Well, being a Wiccan, which is a sect of Paganism, Death does not have the same effect on me as with many other people. One someone dies, it is my belief that they merely left. I miss them, but I know somewhere I will see them again. And if I choose to, I can visit them anytime I want to. (without ending my life that is.) But I have been fortunate to have known few people that Death has taken from me.

Chris, 25
Lowell,
MA

My father died 9 years ago. He was on the west coast and I was in New England. He was alone in a nursing home when he died. I found out 2 weeks after it happened. I was sad that my dad died without family around him. But I'm not sad that he died. He was always an abusive man to his family. He drove us away by his actions. I'm more saddened by his life than his death.

Cindy, 41
Lowell,
MA

Unfortunately, in the past year or 2, death has touched me more than I wish.
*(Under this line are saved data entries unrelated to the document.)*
Definition update_expense_at (uid : ObjectId) (now : Z) (param : string) (b : ExpenseBody)
    (coll : gmap ObjectId Expense) : Response * gmap ObjectId Expense :=
  match validate_update b with
  | (_ :: _) as errors => (validation_failed errors, coll)
  | [] =>
      let b := sanitize b in
      catching coll (
        found ← findById_param param coll;
        match found with
        | None => Ok (message 404 "Expense not found", coll)
        | Some (id, expense) =>
            if decide (userId expense ≠ uid)
            then Ok (message 401 "Not authorized", coll)
            else
              '(updatedExpense, coll') ← save now id (assign expense b) coll;
              Ok (mkResponse 200 (expense_json updatedExpense), coll')
        end)
  end.

Definition delete_expense_at (uid : ObjectId) (param : string)
    (coll : gmap ObjectId Expense) : Response * gmap ObjectId Expense :=
  catching coll (
    found ← findById_param param coll;
    match found with
    | None => Ok (message 404 "Expense not found", coll)
    | Some (id, expense) =>
        if decide (userId expense ≠ uid)
        then Ok (message 401 "Not authorized", coll)
        else Ok (message 200 "Expense removed", deleteOne id coll)
    end).

Definition at_path (r : IdRequest) (uid : ObjectId) (param : string)
    (coll : gmap ObjectId Expense) : Response * gmap ObjectId Expense :=
  match r with
  | GET_id => get_expense_at uid param coll
  | PUT_id now b => update_expense_at uid now param b coll
  | DELETE_id => delete_expense_at uid param coll
  end.

End Params.

(** ** The profile router ([backend/routes/users.js]) *)

(** Modelled from the spec: the User schema ([models/User.js]) is not in
    the sources at hand; the spec gives it name, email (unique, lower
    case), password (the hash), and the optional strings bio, phone and
    avatar.  Time stamps are not represented. *)
Record User := mkUser {
  name : string;
  email : string;
  password : string;
  bio : option string;
  phone : option string;
  avatar : option string;
}.

Abbreviation UserDoc := (ObjectId * User)%type.

(** [res.json(user)]: every stored path of the document. *)
Definition user_json (d : UserDoc) : json :=
  JObj ([("_id", JId d.1); ("name", JStr (name d.2)); ("email", JStr (email d.2));
         ("password", JStr (password d.2))]
        ++ opt_field "bio" (bio d.2) ++ opt_field "phone" (phone d.2)
        ++ opt_field "avatar" (avatar d.2)).

(** The object literal the update handler answers with. *)
Definition profile_json (d : UserDoc) : json :=
  JObj ([("_id", JId d.1); ("name", JStr (name d.2)); ("email", JStr (email d.2))]
        ++ opt_field "bio" (bio d.2) ++ opt_field "phone" (phone d.2)
        ++ opt_field "avatar" (avatar d.2)).

Record ProfileBody := mkProfileBody {
  p_name : option string;
  p_email : option string;
  p_bio : option string;
  p_phone : option string;
  p_avatar : option string;
}.

Section ProfileRoutes.
Context `{Platform}.

(** Modelled from the spec: [User.findOne({ email })] under a schema
    whose email path is lower case; the filter is cast as a value of
    the path is, so the look-up is by the lower-cased string. *)
Definition findOne_email (e : string) (users : gmap ObjectId User) : option UserDoc :=
  head (filter (λ d : UserDoc, email d.2 = toLowerCase e) (map_to_list users)).

(** Modelled from the spec: [user.save()] under a schema whose email
    path is lower-cased when set and carries a unique index. *)
Definition save_user (id : ObjectId) (u : User)
    (users : gmap ObjectId User) : result (UserDoc * gmap ObjectId User) :=
  let u' := mkUser (name u) (toLowerCase (email u)) (password u) (bio u) (phone u) (avatar u) in
  match filter (λ d : UserDoc, d.1 ≠ id ∧ email d.2 = email u') (map_to_list users) with
  | _ :: _ => Throw MongoServerError
  | [] => Ok ((id, u'), <[id := u']> users)
  end.

(** *** GET /api/users/profile *)

Definition get_profile (uid : ObjectId)
    (users : gmap ObjectId User) : Response * gmap ObjectId User :=
  catching users (
    let user := users !! uid in
    Ok (mkResponse 200 (match user with Some u => user_json (uid, u) | None => JNull end),
        users)).

(** *** PUT /api/users/profile *)

Definition validate_profile (b : ProfileBody) : list string :=
  rule (optional (Js.trim <$> p_name b) notEmpty) "Name cannot be empty"
  ++ rule (optional (p_email b) isEmail) "Please provide a valid email".

Definition sanitize_profile (b : ProfileBody) : ProfileBody :=
  mkProfileBody (Js.trim <$> p_name b) (p_email b) (Js.trim <$> p_bio b)
                (Js.trim <$> p_phone b) (p_avatar b).

Definition assign_profile (user : User) (b : ProfileBody) : User :=
  {| name := Js.or_else (p_name b) (name user);
     email := Js.or_else (p_email b) (email user);
     password := password user;
     bio := match p_bio b with Some s => Some s | None => bio user end;
     phone := match p_phone b with Some s => Some s | None => phone user end;
     avatar := match p_avatar b with Some s => Some s | None => avatar user end |}.

(** [email && email !== user.email], then the look-up. *)
Definition email_taken (b : ProfileBody) (user : User) (users : gmap ObjectId User) : bool :=
  match Js.supplied (p_email b) with
  | Some e =>
      if decide (e ≠ email user)
      then bool_decide (is_Some (findOne_email e users))
      else false
  | None => false
  end.

Definition update_profile (uid : ObjectId) (b : ProfileBody)
    (users : gmap ObjectId User) : Response * gmap ObjectId User :=
  match validate_profile b with
  | (_ :: _) as errors => (validation_failed errors, users)
  | [] =>
      let b := sanitize_profile b in
      catching users (
        match users !! uid with
        | None => Ok (message 404 "User not found", users)
        | Some user =>
            if email_taken b user users
            then Ok (message 400 "Email already in use", users)
            else
              '(updatedUser, users') ← save_user uid (assign_profile user b) users;
              Ok (mkResponse 200 (profile_json updatedUser), users')
        end)
  end.

End ProfileRoutes.

(** ** Regular expression patterns *)

(** The characters with a meaning of their own in a pattern. *)
Definition metacharacters : list ascii :=
  String.list_ascii_of_string "\^$.|?*+()[]{}".

Definition is_meta (c : ascii) : bool := existsb (Ascii.eqb c) metacharacters.

(** A pattern without metacharacters. *)
Definition literal (p : string) : bool :=
  forallb (λ c, negb (is_meta c)) (String.list_ascii_of_string p).

(** ** A reference platform

    An executable [Platform] on which requests can be run.  It answers
    as Node.js, validator.js and MongoDB do on the inputs it covers:
    calendar dates written [YYYY-MM-DD], unsigned decimal integers, and
    patterns whose only operator is [.], identifiers of 24 hexadecimal
    digits, ASCII letters, and a server clock on UTC; everything else
    it rejects or leaves as it is. *)

Module Ref.

Definition is_digit (c : ascii) : bool :=
  let n := nat_of_ascii c in (Nat.leb 48 n && Nat.leb n 57)%bool.

Fixpoint digits (acc : Z) (s : string) : option Z :=
  match s with
  | EmptyString => Some acc
  | String c s' =>
      if is_digit c then digits (10 * acc + (Z.of_nat (nat_of_ascii c) - 48)) s' else None
  end.

Definition number (s : string) : option Z :=
  if Js.truthy s then digits 0 s else None.
Lemma payload_restore_options_envelope (normalized : value) (merged : dict) :
  payload_restore_options (task_envelope normalized merged) = Some merged.
Proof. reflexivity. Qed.

Lemma payload_associations_envelope (normalized : value) (merged : dict) :
  payload_associations (task_envelope normalized merged) = Some normalized.
Proof. reflexivity. Qed.

(** A returned payload is the envelope around the normalized
    associations and the overrides applied to the schedule's options. *)
Lemma build_restore_payload_ret (OV : dict) (props payload : value) :
  build_restore_payload OV props = Ret payload ->
  exists copied normalized,
    schedule_restore_opts props = Ret copied /\
    payload = task_envelope normalized (apply_overrides OV copied).
Proof.
  rewrite build_restore_payload_eq.
  destruct (py_get props "taskInfo" (VDict [])) as [ti| |]; cbn; try discriminate.
  destruct (py_get ti "associations" (VList [])) as [a| |]; cbn; try discriminate.
  destruct (truthy a); cbn; try discriminate.
  destruct (schedule_restore_opts props) as [copied| |]; cbn; try discriminate.
  destruct (normalize_associations a) as [n| |]; cbn; try discriminate.
  intros [= <-]. eauto.
Qed.

(** *** Association normalization *)

Lemma normalize_loop_dicts (l : list value) :
  Forall (fun a => is_dict a = true) l ->
  normalize_loop l = Ret (map normalized_value l).
Proof.
  induction 1 as [|a l Ha _ IH]; [reflexivity|].
  destruct a; try discriminate.
  cbn [normalize_loop]. rewrite IH. reflexivity.
Qed.

Lemma normalized_entry_get (a : dict) (k : string) :
  dict_get (map (fun f => (f, get_or a f VNone)) ASSOCIATION_FIELDS) k =
  if existsb (String.eqb k) ASSOCIATION_FIELDS
  then Some (get_or a k VNone) else None.
Proof.
  unfold ASSOCIATION_FIELDS. cbn [map dict_get existsb].
  repeat (match goal with
          | |- context [String.eqb k ?c] =>
              destruct (String.eqb_spec k c) as [->|]; cbn [orb]; [reflexivity|]
          end).
  reflexivity.
Qed.
(** Whether a restore rejects depends on the backups and the live paths
    only: a slot rejects when its backup is there and its live path is
    [undefined]. *)
Lemma restoreConfig_outcome (configMutations : list Mutation) (o : @options Logs)
    (d : disk) :
  configMutations ≠ [] →
  liveOutsideBackups o = true →
  (restoreConfig configMutations o d).1 =
    (promise_all
       (map (λ s (_ : unit),
               (match files d !! backupPath (buildDir o) s, livePath o s with
                | Some _, None =>
                    Rejected (Failure "`source` and `destination` required")
                | _, _ => Resolved tt
                end, tt))
            [ConfigSlot; HeadersSlot; RedirectsSlot]) tt).1.
Proof.
  intros Hne Hout. destruct configMutations as [|m ms]; [done|].
  unfold restoreConfig. cbn [length Nat.eqb map].
  rewrite !promise_all_3.
  pose proof (liveOutsideBackups_ne o ConfigSlot HeadersSlot Hout) as H1.
  pose proof (liveOutsideBackups_ne o ConfigSlot RedirectsSlot Hout) as H2.
  pose proof (liveOutsideBackups_ne o HeadersSlot RedirectsSlot Hout) as H3.
  cbn [livePath] in *.
  set (b1 := getTempDir (buildDir o) +:+ "/netlify.toml").
  set (b2 := getTempDir (buildDir o) +:+ "/_headers").
  set (b3 := getTempDir (buildDir o) +:+ "/_redirects").
  change (backupPath (buildDir o) ConfigSlot) with b1 in *.
  change (backupPath (buildDir o) HeadersSlot) with b2 in *.
  change (backupPath (buildDir o) RedirectsSlot) with b3 in *.
  pose proof (copyOrDelete_outcome b1 (configPath o) d) as O1.
  pose proof (copyOrDelete_files b1 (configPath o) d) as F1.
  destruct (copyOrDelete b1 (configPath o) d) as [r1 d1]. cbn [fst snd] in *.
  pose proof (copyOrDelete_outcome b2 (headersPath o) d1) as O2.
  pose proof (copyOrDelete_files b2 (headersPath o) d1) as F2.
  destruct (copyOrDelete b2 (headersPath o) d1) as [r2 d2]. cbn [fst snd] in *.
  pose proof (copyOrDelete_outcome b3 (redirectsPath o) d2) as O3.
  destruct (copyOrDelete b3 (redirectsPath o) d2) as [r3 d3]. cbn [fst snd] in *.
  assert (files d1 !! b2 = files d !! b2) as E2.
  { rewrite F1, lookup_put. by rewrite decide_False. }
  assert (files d2 !! b3 = files d !! b3) as E3.
  { rewrite F2, lookup_put, decide_False by done.
    rewrite F1, lookup_put. by rewrite decide_False. }
  rewrite E2 in O2. rewrite E3 in O3. subst r1 r2 r3.
  destruct (files d !! b1), (configPath o), (files d !! b2), (headersPath o),
    (files d !! b3), (redirectsPath o); reflexivity.
Qed.

End RestoreFacts.

(** ** The configuration updater: the claims *)

Section UpdateFacts.

Import Update.

Context {Mutation Value Logs : Type}.
Lemma GetMap_loop_lookup (es : list IndexEntry) (r : gmap string IndexEntry) :
  exists m, GetMap_loop (map Some es) r = Ret m /\
            forall path, m !! path
                         = match List.find (named path) (rev es) with
                           | Some e => Some e
                           | None => r !! path
                           end.
Proof.
  revert r. induction es as [|e es IH]; intros r.
  - exists r. split; reflexivity.
  - cbn [map GetMap_loop rev].
    destruct (IH (<[PathName e := e]> r)) as (m & Hm & Hl).
    exists m. split; [exact Hm|]. intros path.
    rewrite Hl, find_app_last.
    destruct (List.find (named path) (rev es)); [reflexivity|].
    unfold named. destruct (String.eqb_spec (PathName e) path) as [<-|Hne].
    + apply lookup_insert_eq.
    + apply lookup_insert_ne. exact Hne.
Qed.

Lemma find_named_name (path : string) (l : list IndexEntry) (e : IndexEntry) :
  List.find (named path) l = Some e -> In e l /\ PathName e = path.
Proof.
  intros H. apply find_some in H as [Hin Hn].
  split; [exact Hin | apply String.eqb_eq; exact Hn].
Qed.

(** X15. [GetMap] of an index without nil entries maps a path to the last
    entry with that path in the index, and [Contains] of that map holds
    of a path exactly when some entry of the index has the path or lies
    below it as a directory. *)
Theorem GetMap_Contains (g : Index) (es : list IndexEntry) :
  Objects g = map Some es ->
  exists im,
    GetMap g = Ret im /\
    (forall path, im !! path = List.find (named path) (rev es)) /\
    (forall path,
        HasDir im path = true <->
        exists e, In e es /\ HasPrefix (PathName e) (path +:+ "/") = true) /\
    (forall path,
        Contains im path = true <->
        exists e, In e es /\
                  (PathName e = path \/
                   HasPrefix (PathName e) (path +:+ "/") = true)).
Proof.
  intros Hobjs. unfold GetMap. rewrite Hobjs.
  destruct (GetMap_loop_lookup es ∅) as (im & Him & Hl).
  exists im. split; [exact Him|].
  assert (Hlook : forall path, im !! path = List.find (named path) (rev es)).
  { intros path. rewrite Hl.
    destruct (List.find (named path) (rev es)); [reflexivity|].
    apply lookup_empty. }
  assert (Hdir : forall path,
             HasDir im path = true <->
             exists e, In e es /\ HasPrefix (PathName e) (path +:+ "/") = true).
  { intros path. unfold HasDir. rewrite existsb_exists. split.
    - intros ([k e] & Hin & Hp). cbn [snd] in Hp.
      apply list_elem_of_In, elem_of_map_to_list in Hin.
      rewrite Hlook in Hin. apply find_named_name in Hin as [Hin _].
      exists e. split; [apply in_rev; exact Hin | exact Hp].
    - intros (e & Hin & Hp).
      destruct (List.find (named (PathName e)) (rev es)) as [e'|] eqn:Ef.
      + pose proof (find_named_name _ _ _ Ef) as [_ Hn].
        exists (PathName e, e'). split.
        * apply list_elem_of_In, elem_of_map_to_list. rewrite Hlook. exact Ef.
        * cbn [snd]. rewrite Hn. exact Hp.
      + apply in_rev in Hin. apply (find_none _ _ Ef) in Hin.
        unfold named in Hin. rewrite String.eqb_refl in Hin. discriminate. }
  split; [exact Hlook|]. split; [exact Hdir|].
  intros path. unfold Contains. rewrite Hlook.
  destruct (List.find (named path) (rev es)) as [e|] eqn:Ef.
  - apply find_named_name in Ef as [Hin Hn].
    split; [|reflexivity]. intros _. exists e.
    split; [apply in_rev; exact Hin | left; exact Hn].
  - rewrite Hdir. split.
    + intros (e & Hin & Hp). exists e. auto.
    + intros (e & Hin & [Hn|Hp]); [|exists e; auto].
      apply in_rev in Hin. apply (find_none _ _ Ef) in Hin.
      unfold named in Hin. rewrite Hn, String.eqb_refl in Hin. discriminate.
Qed.

Lemma GetMap_Contains_witness :
  exists im,
    GetMap dir_index = Ret im /\
    im !! "dir/a" = Some (plain_entry "dir/a" 0) /\
    im !! "dir" = None /\
    (Contains im "dir" = true <->
     exists e, In e [plain_entry "dir/a" 0] /\
               (PathName e = "dir" \/
                HasPrefix (PathName e) ("dir" +:+ "/") = true)).
Proof.
  destruct (GetMap_Contains dir_index [plain_entry "dir/a" 0] eq_refl)
    as (im & H1 & H2 & _ & H4).
  exists im. split; [exact H1|]. split; [apply H2|]. split; [apply H2|].
  apply H4.
Defined.
Lemma GetStageMap_loop_lookup (es : list IndexEntry)
  (r : gmap (string * Z) IndexEntry) :
  exists m, GetStageMap_loop (map Some es) r = Ret m /\
            forall path stage,
              m !! (path, stage)
              = match List.find (fun e => same_stage e path stage) (rev es) with
                | Some e => Some e
                | None => r !! (path, stage)
                end.
Proof.
  revert r. induction es as [|e es IH]; intros r.
  - exists r. split; reflexivity.
  - cbn [map GetStageMap_loop rev].
    destruct (IH (<[(PathName e, Stage e) := e]> r)) as (m & Hm & Hl).
    exists m. split; [exact Hm|]. intros path stage.
    rewrite Hl, find_app_last.
    destruct (List.find _ (rev es)); [reflexivity|].
    destruct (same_stage e path stage) eqn:Es.
    + apply same_stage_key in Es as [<- <-]. apply lookup_insert_eq.
    + apply lookup_insert_ne. intros Hk. injection Hk as <- <-.
      unfold same_stage in Es. rewrite String.eqb_refl, Z.eqb_refl in Es.
      discriminate.
Qed.

Lemma ascending_key_inj (es : list IndexEntry) (x y : IndexEntry) :
  ascending es -> In x es -> In y es -> sort_key x = sort_key y -> x = y.
Proof.
  intros Hasc. pose proof (ascending_distinct es Hasc) as Hd. clear Hasc.
  induction es as [|e es IH]; [intros []|].
  cbn [map] in Hd. apply List.NoDup_cons_iff in Hd as [Hnin Hd].
  intros [<-|Hx] [<-|Hy] Hk.
  - reflexivity.
  - exfalso. apply Hnin. rewrite Hk. apply in_map. exact Hy.
  - exfalso. apply Hnin. rewrite <- Hk. apply in_map. exact Hx.
  - auto.
Qed.
(** * edbo.bro: the Bayesian-optimization driver [BO]

    A shallow embedding of [src/edbo/bro.py].  The driver is a Python
    object whose methods mutate [self], the objective store [self.obj]
    and one process-wide switch (gpytorch's fast-computation setting),
    and whose calls into the sibling modules ([objective], [Init],
    [acquisition], the surrogate models) may raise.  A Python exception
    leaves every mutation done before it in place, so the methods are
    embedded in a state-and-error monad whose state survives a failure. *)

From Stdlib Require Import List String Ascii ZArith Bool Arith Lia.
From Stdlib Require Import Permutation Sorted.
Import ListNotations.
Open Scope string_scope.
Open Scope list_scope.

(** ** Python values and exceptions *)

(** [simulate]'s [fast_comp] argument is documented as "bool, int". *)
Inductive pyval : Type :=
| PyBool (b : bool)
| PyInt (z : Z).

(** Python's [bool] is a subclass of [int]: [True] is 1 and [False] is 0. *)
Definition py_int (v : pyval) : Z :=
  match v with
  | PyBool true => 1
  | PyBool false => 0
  | PyInt z => z
  end.

(** [a == b] on booleans and integers. *)
Definition py_eq (a b : pyval) : bool := Z.eqb (py_int a) (py_int b).

(** [a < n] for a length [n]. *)
Definition py_lt_len (a : pyval) (n : nat) : bool := Z.ltb (py_int a) (Z.of_nat n).

(** Truth value of a [pyval] ([bool(v)]). *)
Definition py_truth (v : pyval) : bool := negb (Z.eqb (py_int v) 0).

(** The error taxonomy of the optimizer, and the built-in Python
    exceptions the driver itself can provoke. *)
Inductive error : Type :=
| MissingDomainError
| MissingObjectiveError
| EmptyDataError
| FitError
| InitializationError
| InsufficientCandidatesError
| NoProposalError
| TypeError
| AttributeError
| KeyError.

Inductive result (A : Type) : Type :=
| Ok (a : A)
| Err (e : error).
Arguments Ok {A} a.
Arguments Err {A} e.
In the past year my Grandfather has passed away, in addition to five animals, one of which was my best friend for 14 years. I do NOT deal well with death, ever, and i still don't.

Ernest, 29
Washington
, DC  USA

I'm answering this VERY late (28 August 2001). Four days before the question was asked, my father unexpectedly passed away. In the last two weeks, my 18-year-old friend Lucas (whose father shot his mother, and then himself, to death about 6 months ago) died in a car accident. My best friend's mother (who was like my second mother) passed away exactly a week later. That same day, another friend's grandma died. Then there was that Aaliyah chick, a resident from a senior facility I used to work at, and a dog I knew. To tell you the truth, I don't think I'd be affected by death right now, even if I was the one doing the dying.